(* ===== verification/Prelude.v ===== *)
(** * Verification of cascette-rs: storage, formats and operations of game content

    cascette-rs is an implementation of Blizzard's NGDP/CASC content system.  This library
    models the parts of it that hold its own logic: the local storage
    (crates/cascette-client-storage), the content formats (crates/cascette-formats), the
    hashes, ciphers and keys below them (crates/cascette-crypto) and the operations of the
    agent on top (crates/cascette-agent).

    ** The program and its model

    Content is named by a content key and stored under a 16-byte encoding key.  A root file
    leads from paths and file ids to content keys, an encoding file from content keys to
    encoding keys; install, size and download manifests say which files an installation
    needs.  Encoded content is a BLTE file of compressed and encrypted chunks, kept in the
    archives of a CDN or in local data files that an index leads into.  Patches lead from
    one version of a file to the next.  Text files (build, CDN, patch and keyring
    configurations, BPSV tables) hold the entry points.

    Local storage:
    - [Jenkins] (cascette-crypto/src/jenkins.rs): lookup3, the guard of every format below.
    - [LruFile], [Lru], [LruTheorems] (lru/): the table that chooses what to evict, a list
      threaded through a flat array, and its checkpoint file.
    - [IndexEntry], [UpdateSection], [IndexFile], [IndexImage], [Index], [IndexMerge],
      [IndexTheorems] (index/): the 18-byte entries, the append-only update section, both
      formats of an .idx file, and the manager of up to sixteen buckets with the merge and
      the atomic save.
    - [LocalHeader], [Segment], [SegmentTheorems], [Compaction], [CompactionTheorems],
      [ArchiveFile], [ArchiveTheorems] (storage/): the header of an archive entry, the
      allocator of byte ranges, the movement of spans, and the mapped data files.
    - [KeyState], [KeyStateTheorems], [KmtFile], [KmtTheorems] (kmt/): the residency
      database and the KMT V8 file.
    - [Shmem], [ShmemTheorems] (shmem/control_block.rs): the block shared by processes.
    - [ResidencyContainer], [DynamicContainer], [DynamicTheorems], [DynamicRestart]
      (container/): the [Container] trait as a type class with its implementations; the
      dynamic container composes index, archives, allocator, residency, LRU and shared
      memory, and is opened again on the directory it left.
    - [Resolver], [ResolverTheorems] (resolver.rs): from paths and file ids to encoding
      keys, over the models of the root and the encoding file.
    - [BuildInfo] (build_info.rs): the file that says what is installed.

    Formats:
    - [Ciphers], [Blte], [BlteTheorems]: ARC4 and Salsa20 over the interface [Keystream];
      chunks, compression modes with the framing of LZ4 blocks, encryption, builder.
    - [Zbsdiff], [ZbsdiffTheorems]: binary patches, with the bsdiff algorithm.
    - [Espec], [EspecTheorems]: the language of encoding specifications.
    - [CdnIndex], [ArchiveGroup], [CdnArchive] with their theorems: the archives of the CDN
      and the indices over them.
    - [Encoding], [Install], [Size], [Download], [Root], [Tvfs] with their theorems: the
      system files, each with parser, writer, queries and builder.
    - [PatchChain], [PatchIndex], [PatchArchive] with their theorems: which patches exist
      and how they follow each other.
    - [Bpsv], [BpsvTheorems], [Config], [ConfigTheorems]: the text formats.
    - [Keys], [KeysTheorems] (cascette-crypto): the key store, and key providers as the class
      [TactKeyProvider] with the laws [KeyMap].

    Agent:
    - [Agent], [AgentTheorems] (cascette-agent/src: models/, state/, server/handlers/, executor/):
      operations and products as state machines, the queue, recovery at start, and the
      runner that executes operations.

    Shared: this file (outcomes, results, the [?] operator, vector access, machine words,
    the hint database [casc] and the tactics), [Bytes] (integer encodings, slices), [Text],
    [Utf8] and [Lines] (characters, numbers, trimming, words, lines), [Cursor] (readers over
    bytes), [Disk] (a directory of files), [Collections] ([BTreeMap], stable sort and binary
    search over a class of ordered keys) and [Pages] (the page codec of three components,
    over the interface [PageEntry]).

    ** How code becomes definitions

    A [w]-bit integer is a [Z], with the wrap-around written out where the source wraps or,
    as the release profile has no overflow checks, can overflow; a byte string is a list of
    bytes, a string its UTF-8 bytes (code points in [Espec]); a struct is a record and an
    enum an inductive type with the source's constructors.  A method takes and returns the
    state.  A panic of the source (index or slice out of range, a failing [unwrap] or
    [expect], a division by zero) is the value [Panic] of [outcome]; [Result] is [result],
    and its errors keep the constructor and the constant part of the message.  The file
    system is a [disk], a list of named contents in the order in which the operating system
    lists them.  Which system calls fail, and what a failed write leaves behind, is an
    argument [Io] over which the theorems quantify.  A call that takes a lock for its whole
    duration is one step.

    Code outside the repository is a parameter, with what the code relies on as a named
    hypothesis: MD5 (a digest has sixteen bytes), the zlib and LZ4 block codecs
    (decompression undoes compression, [codecs_ok], [patch_codecs_ok]), the suffix sort of
    bsdiff, the Unicode case maps and character classes, the order in which a hash map is
    walked (a permutation), and in [Agent] what the pipelines, the network and the process
    list answer.  The comparison of a utilisation with a threshold is floating point and a
    parameter ([below_threshold], [underused]).  The witnesses instantiate these parameters
    by concrete functions.

    ** What the theorems show

    - Storage: what the dynamic container has written is read back under its key, whatever
      is done to other keys and whatever system calls fail, also by a container opened later
      on the directory; its calls return, but for a read of bytes with a malformed BLTE
      header.  Below it: the index manager is a finite map whose operations change one answer
      and never panic, a save leaves the old or the complete new file, ranges allocated within
      the size of a segment are disjoint, a segment with room always gives some, compaction
      ends and keeps what it gathers, the LRU manager refines a sequence of keys and the
      residency database a set, and on well-formed files the resolver answers as their own
      lookups do, for canonical paths and ids with one record.
    - Formats: every builder is read back by its parser as what was put in (BLTE, archives
      and groups, encoding, root, download, TVFS, patch archive, patch index, ESpec, BPSV,
      configurations), for the inputs a named predicate describes; parsers of binary formats
      are total or panic exactly where a theorem says.
    - Algorithms: lookup3 and Salsa20 agree with reference definitions; a patch made by
      bsdiff turns the old into the new data in memory and as a stream; the k-way merge of
      indices is their union; a tag query on bit masks is a filter on files; batch and
      on-demand lookups agree with single ones; the chain search finds a chain that fits; a
      download plan holds exactly the files it should; decompression is bounded.
    - Agent: an operation goes through the states its plan allows; under every order of
      steps identifiers stay distinct and tasks within the permits, and in runs in which
      insertions are not split and spawned tasks start before the queue is read again a
      product code has at most one active operation.

    Where the code differs from what it documents or intends, a theorem says what it does.
    Among these: [allocate_overruns_segment], [evict_to_target_leaks_slots],
    [checkpoint_deletes_itself], [flush_resurrects_duplicate], [load_index_panics],
    [no_access_mode_accepts_writes], [unknown_tags_match_nothing],
    [name_of_255_bytes_is_unreadable], [long_branch_hides_patch], [long_key_panics],
    [entry_without_patches_ends_block], [rows_are_lost], [late_field_panics],
    [missing_size_shifts], [clear_caches_loses_ids], [path_is_not_normalized],
    [races_queue_two], [dispatch_revives_operation], [negative_size_disagrees].

    ** Fuel

    Loops that are not structural take fuel, and each is started with more than it can use:
    page, section and block loops with one more than the entries or bytes they read (each
    iteration consumes one at least, or ends), the binary search with the length it halves,
    the merge with more than the entries there are, the bsdiff loops with the lengths of the
    data, the ESpec parser with twice the length of the text and one (every call consumes a
    character or is one of two for it), the readers of TVFS tables with the length of the
    table and one, its numbers with five, the greatest common divisor with the smaller
    number and one, the chain search with the longest chain allowed and one, the loops over
    numbered keys with the number of keys and one ([numbered_keys_exact]), trimming with the
    length of the text.  The loops that follow links, [evict_loop] and [walk], return [None]
    when the fuel runs out, and the theorems show that it does not.

    ** What is not modelled

    Logging, progress reports, and the paths of directories (a component has one).
    Floating-point statistics.  Of the storage crate: the hard-link container, the platform
    layer of the shared memory and the storage manager, which are calls of the operating
    system and glue.  Of the formats crate: the struct of the encrypted BLTE header, which
    the reader does not use, and the product configuration, JSON that a library reads.  Of
    the crypto crate: the wrappers of the MD5 and random number libraries.  Of the agent: the
    HTTP service.  The crates for caches, protocol clients, the Ribbit server, installation
    pipelines, containerless storage, maintenance, metadata and protocol buffers are network
    and database clients, asynchronous glue or generated code. *)

From Stdlib Require Export ZArith Lia.
From stdpp Require Export base tactics strings option gmap list.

=-=-=

Please copy the lines above from the line with "configurations), for the" up to and including the line with "- Algorithms: lookup3", exactly as written and with nothing else.

      configurations), for the inputs a named predicate describes; parsers of binary formats
      are total or panic exactly where a theorem says.
    - Algorithms: lookup3 and Salsa20 agree with reference definitions; a patch made by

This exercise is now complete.